When life’s sacred and profane get mashed together
One of the poem’s most painful moves is how it blends what should be separate. The speaker lists Babies and gin and church
—things that usually sit in different moral categories—and then admits they’re All mixed
with wages and clean spittoons
. The tone here is not preachy; it’s weary and incredulous. The contradiction is sharp: the speaker wants a meaningful life—family, faith, love—but the conditions of his labor contaminate everything. Even Sunday, which should offer rest, becomes another item in the same tangled ledger: women, church, rent, dimes, spittoons.
Notice how the poem doesn’t say the speaker is immoral for buying gin or going to church. Instead, it shows how poverty forces all choices into the same cramped space. In that space, holiness and necessity start to resemble each other: both are things you reach for to keep going.

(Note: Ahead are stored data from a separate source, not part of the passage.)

(** * Banksia tournament core: a shallow embedding of [game.cpp] and
    [tourmng.cpp], and the properties of the specification checked on it.

    Conventions of the embedding.
    - A C++ [int] is a [Z]; arithmetic that can leave the 32-bit range is
      written with [Int32.wrap].  [assert] is compiled out ([NDEBUG]) and
      has no counterpart here.
    - [std::string] is [string], [std::vector] is [list], [std::map] is a
      [gmap] read out in key order.
    - Collaborators whose code is outside the two files (the board, the
      players, the engine pool, the opening book, the PRNG, jsoncpp) are
      interfaces (classes, Section variables) or small explicit models,
      each introduced where it is used.

    The first part holds the model, the second part the properties. *)

From Stdlib Require Import ZArith Lia Bool List Permutation Sorted DecimalString.
From stdpp Require Import base gmap list strings fin_maps sorting.

Local Open Scope Z_scope.

(** * Part I: the model *)

(** ** 32-bit signed integers *)

Module Int32.

Definition min_int : Z := - 2 ^ 31.
Definition max_int : Z := 2 ^ 31 - 1.

(** Two's complement wrap-around into [min_int .. max_int]. *)
Definition wrap (x : Z) : Z := (x + 2 ^ 31) mod 2 ^ 32 - 2 ^ 31.

Definition in_range (x : Z) : Prop := min_int <= x <= max_int.

Definition in_rangeb (x : Z) : bool := (min_int <=? x) && (x <=? max_int).

(** [x++] on an [int]. *)
Definition incr (x : Z) : Z := wrap (x + 1).

(** [x << n] on an [int]. *)
Definition shl (x n : Z) : Z := wrap (Z.shiftl x n).

(** Conversion of an [int] to [size_t] (64 bits), as the usual arithmetic
    conversions do when an [int] is compared with a [size()]. *)
Definition to_size_t (x : Z) : Z := x mod 2 ^ 64.

End Int32.

(** ** Moves and their packed form in the schedule file *)

Module Moves.

(** [PieceType] is an enumeration; [static_cast] from and to [int] keeps
    the underlying value, so a piece kind is carried as that value. *)
Definition PieceType := Z.

Record Move := mkMove { from : Z; dest : Z; promotion : PieceType }.

(** Modelled from the spec: the declaration of [Move] (its header is not
    among the two source files).  The data model lists the fields as
    [{from, to, promotion}], and [game.cpp] passes them on in that order
    ([checkMake(m.from, m.dest, m.promotion)]); the positional
    constructor [Move(a, b, c)] takes origin, destination, promotion. *)
Definition Move_ctor (a b : Z) (c : PieceType) : Move :=
  {| from := a; dest := b; promotion := c |}.

(** [MatchRecord::load], the body of the loop over ["startMoves"]:
    [Move m(k & 0xff, k >> 8 & 0xff, static_cast<PieceType>(k >> 16 & 0xff))]. *)
Definition unpack (k : Z) : Move :=
  Move_ctor (Z.land k 255)
            (Z.land (Z.shiftr k 8) 255)
            (Z.land (Z.shiftr k 16) 255).

(** [MatchRecord::saveToJson], the body of the loop over [startMoves]:
    [k = m.dest | m.from << 8 | static_cast<int>(m.promotion) << 16]. *)
Definition pack (m : Move) : Z :=
  Z.lor (Z.lor (dest m) (Int32.shl (from m) 8))
        (Int32.shl (promotion m) 16).

(** A byte value. *)
Definition byte (x : Z) : Prop := 0 <= x < 256.

(** The integer whose low, middle and high bytes are [d], [f] and [p]:
    the layout [dest | from<<8 | promotion<<16] of the schedule file. *)
Definition bytes (d f p : Z) : Z := d + 256 * f + 65536 * p.

(** For comparison only: the decoding that reads the bytes into the
    fields the encoder took them from. *)
Definition unpack_by_field (k : Z) : Move :=
  {| dest := Z.land k 255;
     from := Z.land (Z.shiftr k 8) 255;
     promotion := Z.land (Z.shiftr k 16) 255 |}.

End Moves.

(** ** Sides, results and the states of records, games and tournaments *)

Module Chess.

(** [Side]: [white] is index [W = 0], [black] is index [B = 1]. *)
Inductive Side := white | black.

Definition getXSide (sd : Side) : Side :=
  match sd with white => black | black => white end.

Definition side_index (sd : Side) : Z :=
  match sd with white => 0 | black => 1 end.

Inductive ResultType := noresult | win | draw | loss.

(** Modelled from the spec: the enumeration [ReasonType] (declared in a
    header outside the two files); the constants the two files name are
    [resign], [illegalmove], [timeout], [adjudication] and [crash]. *)
Inductive ReasonType :=
  | noreason | mate | stalemate | repetition | resign | fiftymoves
  | insufficientmaterial | illegalmove | timeout | adjudication | crash
  | tablebase.

Record Result := mkResult { result : ResultType; reason : ReasonType }.

#[global] Instance Side_eq_dec : EqDecision Side.
Proof. solve_decision. Defined.

#[global] Instance ResultType_eq_dec : EqDecision ResultType.
Proof. solve_decision. Defined.

#[global] Instance ReasonType_eq_dec : EqDecision ReasonType.
Proof. solve_decision. Defined.

End Chess.

Module MatchState.
Inductive t := none | playing | completed | error.
#[global] Instance eq_dec : EqDecision t.
Proof. solve_decision. Defined.
End MatchState.

Module GameState.
Inductive t := none | begin | ready | playing | stopped | ending | ended.
#[global] Instance eq_dec : EqDecision t.
Proof. solve_decision. Defined.
End GameState.

Module TourState.
Inductive t := none | playing | done.
#[global] Instance eq_dec : EqDecision t.
Proof. solve_decision. Defined.
End TourState.

Module TourType.
(** The index of a type in [tourTypeNames] is its enumeration value. *)
Inductive t := roundrobin | knockout | none.
#[global] Instance eq_dec : EqDecision t.
Proof. solve_decision. Defined.
End TourType.

(** ** Outcomes of code that can throw or loop *)

Module Outcome.

Inductive t (A : Type) : Type :=
  | Returns (a : A)
  | Throws
  | Diverges.
Arguments Returns {A} a.
Arguments Throws {A}.
Arguments Diverges {A}.

Definition bind {A B : Type} (f : A -> t B) (m : t A) : t B :=
  match m with
  | Returns a => f a
  | Throws => Throws
  | Diverges => Diverges
  end.

#[global] Instance outcome_ret : MRet t := fun A a => Returns a.
#[global] Instance outcome_bind : MBind t := fun A B f m => bind f m.

End Outcome.

(** ** The part of jsoncpp the record loader uses

    A value without reals (the record objects of the schedule file hold
    strings and integers only).  An accessor that jsoncpp makes fail with a
    [Json::LogicError] is [Throws] here. *)

Module Json.

Import Outcome.

#[local] Unset Elimination Schemes.
Inductive Value :=
  | JNull
  | JBool (b : bool)
  | JInt (z : Z)
  | JString (s : string)
  | JArray (l : list Value)
  | JObject (l : list (string * Value)).
#[local] Set Elimination Schemes.

Fixpoint find (key : string) (l : list (string * Value)) : option Value :=
  match l with
  | [] => None
  | (k, v) :: rest => if String.eqb k key then Some v else find key rest
  end.

(** [v[key]]: the member, null when it is absent or [v] is null. *)
Definition member (v : Value) (key : string) : Outcome.t Value :=
  match v with
  | JNull => Returns JNull
  | JObject l => Returns (default JNull (find key l))
  | _ => Throws
  end.

(** [v.isMember(key)]. *)
Definition isMember (v : Value) (key : string) : Outcome.t bool :=
  match v with
  | JNull => Returns false
  | JObject l => Returns (bool_decide (is_Some (find key l)))
  | _ => Throws
  end.

(** [v[i]] for an [int] index on a value held by the caller: a negative
    index fails; a null value or a missing element reads as null. *)
Definition at_index (v : Value) (i : Z) : Outcome.t Value :=
  if i <? 0 then Throws else
  match v with
  | JNull => Returns JNull
  | JArray l => Returns (default JNull (l !! Z.to_nat i))
  | _ => Throws
  end.

(** [v.size()]. *)
Definition size (v : Value) : nat :=
  match v with
  | JArray l => length l
  | JObject l => length l
  | _ => 0%nat
  end.

(** [v.asString()]. *)
Definition asString (v : Value) : Outcome.t string :=
  match v with
  | JNull => Returns ""%string
  | JString s => Returns s
  | JBool b => Returns (if b then "true" else "false")%string
  | JInt z => Returns (NilEmpty.string_of_int (Z.to_int z))
  | _ => Throws
  end.

(** [v.asInt()]. *)
Definition asInt (v : Value) : Outcome.t Z :=
  match v with
  | JNull => Returns 0
  | JInt z => if Int32.in_rangeb z then Returns z else Throws
  | JBool b => Returns (if b then 1 else 0)
  | _ => Throws
  end.

End Json.


(** ** Match records and their JSON form *)

Module Records.

Import Chess Moves Outcome.

(** Modelled from the spec: the declaration of [MatchRecord] (header
    outside the two files): two player names indexed by side, an optional
    start position, the opening moves, the state, the result kind, and the
    three integers [gameIdx], [round], [pairId]. *)
Record MatchRecord := mkMatchRecord {
  playernameW : string;
  playernameB : string;
  startFen : string;
  startMoves : list Move;
  state : MatchState.t;
  resultType : ResultType;
  gameIdx : Z;
  round : Z;
  pairId : Z
}.

(** [playernames[sd]]. *)
Definition playernames (r : MatchRecord) (sd : Side) : string :=
  match sd with white => playernameW r | black => playernameB r end.

(** Modelled from the spec: a default-constructed record (empty names, no
    opening, state none, no result, integers zero). *)
Definition MatchRecord_default : MatchRecord :=
  {| playernameW := ""; playernameB := ""; startFen := ""; startMoves := [];
     state := MatchState.none; resultType := noresult;
     gameIdx := 0; round := 0; pairId := 0 |}.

The hinge: making brass into a holy offering
The poem’s major turn arrives when the speaker suddenly adopts a heightened, almost sermonic register: A bright bowl of brass
becomes beautiful to the Lord
. This is not a simple uplift; it’s a complicated act of self-defense. By comparing polished brass to the cymbals
of King David's dancers
and the wine cups of Solomon
, the speaker drags his menial object into biblical grandeur. The tone becomes fierce with irony and longing at once: he’s half-mocking the idea that God cares about hotel spittoons, and half-pleading for some spiritual recognition of his work.

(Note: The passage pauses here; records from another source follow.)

(** * start_mirt_pipeline.py: the MIRT experiment pipeline driver

    A shallow embedding of [start_mirt_pipeline.py].  The script parses the
    command line into an argparse namespace, derives a run identifier from
    it, and drives four optional stages (generate, train, visualize, test)
    by calling collaborators from the [mirt] and [train_util] packages.

    Strings are Rocq strings (Python 2 [str], compared byte by byte),
    integers are [Z], the file system is a pair of finite maps, exceptions
    are a sum type, and every call that leaves the script is recorded in a
    log so that ordering properties can be stated. *)

From Stdlib Require Import Ascii.
From stdpp Require Import gmap strings list sorting pretty.

Local Open Scope string_scope.
Local Open Scope list_scope.

(** ** Python string and list primitives used by the script *)

Module Py.

(** [s.split(sep)] for a one-character separator: every occurrence of the
    separator ends a segment, so the result is never empty. *)
Fixpoint split (sep : ascii) (s : string) : list string :=
  match s with
  | "" => [""]
  | String c s' =>
      if decide (c = sep) then "" :: split sep s'
      else match split sep s' with
           | [] => [String c ""]
           | w :: ws => String c w :: ws
           end
  end.

(** [str(n)] for an [int]: the decimal rendering with a leading minus sign
    for negative values. *)
Definition str_int (n : Z) : string := pretty n.

(** Insertion of [x] in front of the first element whose key is not
    smaller: the step of a stable sort. *)
Fixpoint insert_by_key {A} (key : A → string) (x : A) (l : list A) : list A :=
  match l with
  | [] => [x]
  | y :: l' =>
      if String.leb (key x) (key y) then x :: y :: l'
      else y :: insert_by_key key x l'
  end.

(** [l.sort(key=key)]: ascending and stable, the keys compared as byte
    strings. *)
Fixpoint sort_by_key {A} (key : A → string) (l : list A) : list A :=
  match l with
  | [] => []
  | x :: l' => insert_by_key key x (sort_by_key key l')
  end.

(** [c in s] *)
Fixpoint has_char (c : ascii) (s : string) : bool :=
  match s with
  | "" => false
  | String c' s' => bool_decide (c' = c) || has_char c s'
  end.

The most startling line in the poem is the one that dares to imagine A clean spittoon on the altar
. That image is blasphemous and devout at the same time. It exposes the tension at the heart of the speaker’s life: if the world won’t honor him, can he force meaning into his labor by treating it as an offering? The phrase At least I can offer that
is devastating because it admits the limits of what he’s allowed to give. Not art, not leisure, not wealth—just cleanliness applied to other people’s refuse.
A sharp question inside the sacred talk
If a clean spittoon
can be placed on the altar
, what does that say about the altar—or about the life that has made such an offering feel like the best available prayer? The poem doesn’t resolve this. It makes you sit with the possibility that sanctifying the work is both a way to survive and a way of accepting a brutal arrangement.
The ending’s grab: who is speaking to whom?
The final call—Com'mere, boy!
—snaps the poem back into the language of control. After the biblical lift, we’re returned to the summons that started everything. This makes the ending feel like a trap closing: even a moment of spiritual transformation can’t erase the social reality. But it also complicates the speaker’s voice. By this point, Hey, boy!
has been repeated so often that it starts to sound like it might be internalized—like the speaker is repeating the world’s insult in order to expose it, or even to rehearse the cruelty he lives under.
In the end, the poem’s power comes from that unresolved double movement: it both refuses to pretend the job is dignified and refuses to let the job be meaningless. Hughes lets the brass gleam for a moment—bright as cymbals
, bright as wine cups
—and then reminds us that the shine is demanded from below, by someone being called boy
. The polish is real; the insult is real; and the speaker’s fierce, aching attempt to make an offering out of what he has is real too.